* **WORK REQUIRED**
Search the listing below for the word "ComponentKind" and copy each line that holds it.

* **RECORDS**
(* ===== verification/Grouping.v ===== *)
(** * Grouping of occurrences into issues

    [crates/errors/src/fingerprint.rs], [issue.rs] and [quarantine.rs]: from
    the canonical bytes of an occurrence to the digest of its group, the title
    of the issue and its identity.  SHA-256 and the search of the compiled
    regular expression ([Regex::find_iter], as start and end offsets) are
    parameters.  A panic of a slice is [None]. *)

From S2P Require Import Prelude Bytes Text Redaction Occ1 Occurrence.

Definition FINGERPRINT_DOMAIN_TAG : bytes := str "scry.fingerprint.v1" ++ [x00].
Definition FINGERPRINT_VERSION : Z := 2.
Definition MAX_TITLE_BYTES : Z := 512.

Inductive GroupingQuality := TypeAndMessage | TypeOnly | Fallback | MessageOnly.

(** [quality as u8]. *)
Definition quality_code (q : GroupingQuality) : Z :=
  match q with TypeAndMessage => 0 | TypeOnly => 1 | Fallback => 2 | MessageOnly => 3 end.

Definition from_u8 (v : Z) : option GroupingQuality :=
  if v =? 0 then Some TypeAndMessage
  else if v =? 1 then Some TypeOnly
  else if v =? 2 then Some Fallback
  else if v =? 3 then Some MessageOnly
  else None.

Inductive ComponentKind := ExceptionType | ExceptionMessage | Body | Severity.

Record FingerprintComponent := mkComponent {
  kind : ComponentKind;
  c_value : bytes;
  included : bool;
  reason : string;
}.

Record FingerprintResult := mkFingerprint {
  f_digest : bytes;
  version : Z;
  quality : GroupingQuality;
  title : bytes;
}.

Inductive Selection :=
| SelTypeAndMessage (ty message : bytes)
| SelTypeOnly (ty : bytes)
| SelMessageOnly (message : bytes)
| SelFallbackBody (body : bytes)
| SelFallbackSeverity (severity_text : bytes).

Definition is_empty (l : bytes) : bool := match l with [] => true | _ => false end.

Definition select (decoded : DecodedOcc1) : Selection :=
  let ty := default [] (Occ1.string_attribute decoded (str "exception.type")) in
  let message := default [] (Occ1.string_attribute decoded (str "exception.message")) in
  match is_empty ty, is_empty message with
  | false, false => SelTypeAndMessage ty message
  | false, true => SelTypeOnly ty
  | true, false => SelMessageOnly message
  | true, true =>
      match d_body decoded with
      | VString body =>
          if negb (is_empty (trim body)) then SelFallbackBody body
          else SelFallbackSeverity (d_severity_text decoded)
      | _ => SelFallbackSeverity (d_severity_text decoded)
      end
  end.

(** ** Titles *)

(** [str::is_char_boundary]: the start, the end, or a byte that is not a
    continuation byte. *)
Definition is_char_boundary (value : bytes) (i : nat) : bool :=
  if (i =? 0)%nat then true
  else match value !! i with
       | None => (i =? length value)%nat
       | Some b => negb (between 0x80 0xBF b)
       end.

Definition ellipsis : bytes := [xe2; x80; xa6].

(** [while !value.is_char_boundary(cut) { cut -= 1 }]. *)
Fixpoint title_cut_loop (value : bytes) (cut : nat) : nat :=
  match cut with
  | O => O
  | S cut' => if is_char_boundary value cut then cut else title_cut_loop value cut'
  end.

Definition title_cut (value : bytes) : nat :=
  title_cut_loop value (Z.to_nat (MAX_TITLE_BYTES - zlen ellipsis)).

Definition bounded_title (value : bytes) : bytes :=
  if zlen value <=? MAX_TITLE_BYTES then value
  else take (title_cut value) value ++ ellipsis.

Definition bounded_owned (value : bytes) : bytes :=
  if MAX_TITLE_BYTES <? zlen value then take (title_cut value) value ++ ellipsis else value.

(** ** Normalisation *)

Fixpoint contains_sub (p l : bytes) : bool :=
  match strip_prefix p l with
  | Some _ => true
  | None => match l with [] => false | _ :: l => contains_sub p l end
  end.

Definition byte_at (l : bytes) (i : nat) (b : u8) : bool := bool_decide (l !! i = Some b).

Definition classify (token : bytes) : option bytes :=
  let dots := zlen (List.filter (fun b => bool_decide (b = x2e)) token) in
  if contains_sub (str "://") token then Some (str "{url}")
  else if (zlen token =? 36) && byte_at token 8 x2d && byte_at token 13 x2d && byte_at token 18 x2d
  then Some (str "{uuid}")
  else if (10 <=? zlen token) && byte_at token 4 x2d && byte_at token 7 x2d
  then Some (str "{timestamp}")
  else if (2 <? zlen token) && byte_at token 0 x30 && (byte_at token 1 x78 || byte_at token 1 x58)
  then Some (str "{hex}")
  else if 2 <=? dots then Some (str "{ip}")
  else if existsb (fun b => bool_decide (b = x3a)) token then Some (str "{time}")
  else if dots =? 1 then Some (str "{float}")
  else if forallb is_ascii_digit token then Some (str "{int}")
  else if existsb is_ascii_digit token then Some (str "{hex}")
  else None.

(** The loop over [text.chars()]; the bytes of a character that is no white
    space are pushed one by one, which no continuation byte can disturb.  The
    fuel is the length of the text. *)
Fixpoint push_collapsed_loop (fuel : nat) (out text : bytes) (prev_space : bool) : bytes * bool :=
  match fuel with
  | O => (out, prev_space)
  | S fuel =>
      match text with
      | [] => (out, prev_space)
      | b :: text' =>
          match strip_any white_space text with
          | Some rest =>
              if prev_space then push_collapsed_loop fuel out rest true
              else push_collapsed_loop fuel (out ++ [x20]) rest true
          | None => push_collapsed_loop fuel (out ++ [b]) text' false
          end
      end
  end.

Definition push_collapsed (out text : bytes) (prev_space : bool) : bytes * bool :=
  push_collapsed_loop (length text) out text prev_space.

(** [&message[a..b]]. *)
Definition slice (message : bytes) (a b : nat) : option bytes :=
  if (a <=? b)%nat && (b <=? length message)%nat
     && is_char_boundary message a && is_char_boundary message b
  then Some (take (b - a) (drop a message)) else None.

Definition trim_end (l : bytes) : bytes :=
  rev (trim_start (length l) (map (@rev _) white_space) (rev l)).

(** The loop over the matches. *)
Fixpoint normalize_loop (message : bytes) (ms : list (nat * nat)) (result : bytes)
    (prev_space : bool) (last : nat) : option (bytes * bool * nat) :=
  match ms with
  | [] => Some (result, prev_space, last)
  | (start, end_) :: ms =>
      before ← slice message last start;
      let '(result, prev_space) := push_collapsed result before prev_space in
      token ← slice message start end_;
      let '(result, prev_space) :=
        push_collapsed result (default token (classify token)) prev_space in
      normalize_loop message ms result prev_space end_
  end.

* **SOLUTION**
Inductive ComponentKind := ExceptionType | ExceptionMessage | Body | Severity.
  kind : ComponentKind;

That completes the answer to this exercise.